● Task prompt
Write down, unchanged, the entries from the first line through the line holding "host built-ins whose". Include no other line.

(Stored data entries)
(** * SIETK assistant chat route: retrieval / generation pipeline

    A shallow embedding of the two chat entry points of the repository:

    - [src/app/api/chat/route.ts]: cache check, tiered retrieval
      (knowledge base first, web search raced against a timer), prompt,
      generation with fallback, cache write, chunked stream;
    - the second route handler kept in [src/lib/tavily-search.ts]: the same
      support functions, an intent classifier, the unified parallel search
      and a prompt builder that drops the current query from the history.

    Strings are sequences of UTF-16 code units, as JavaScript has them; the
    stream carries UTF-8 bytes, as [TextEncoder] produces them.  Outbound
    calls (knowledge base, search providers, generation providers) and the
    host built-ins whose tables are not part of the repository (SHA-256,
    Unicode case mapping, number printing) are fields of a [World] record.
    A request is the [messages] array of its body, or nothing when the body
    cannot be read; a message has a string content and a role that can be
    missing, so the [catch] of the handlers is reached as in the code. *)

From Stdlib Require Import ZArith NArith QArith Lia String Ascii.
From Equations Require Import Equations.
From stdpp Require Import gmap list.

● Final answer
(** * SIETK assistant chat route: retrieval / generation pipeline

    A shallow embedding of the two chat entry points of the repository:

    - [src/app/api/chat/route.ts]: cache check, tiered retrieval
      (knowledge base first, web search raced against a timer), prompt,
      generation with fallback, cache write, chunked stream;
    - the second route handler kept in [src/lib/tavily-search.ts]: the same
      support functions, an intent classifier, the unified parallel search
      and a prompt builder that drops the current query from the history.

    Strings are sequences of UTF-16 code units, as JavaScript has them; the
    stream carries UTF-8 bytes, as [TextEncoder] produces them.  Outbound
    calls (knowledge base, search providers, generation providers) and the
    host built-ins whose tables are not part of the repository (SHA-256,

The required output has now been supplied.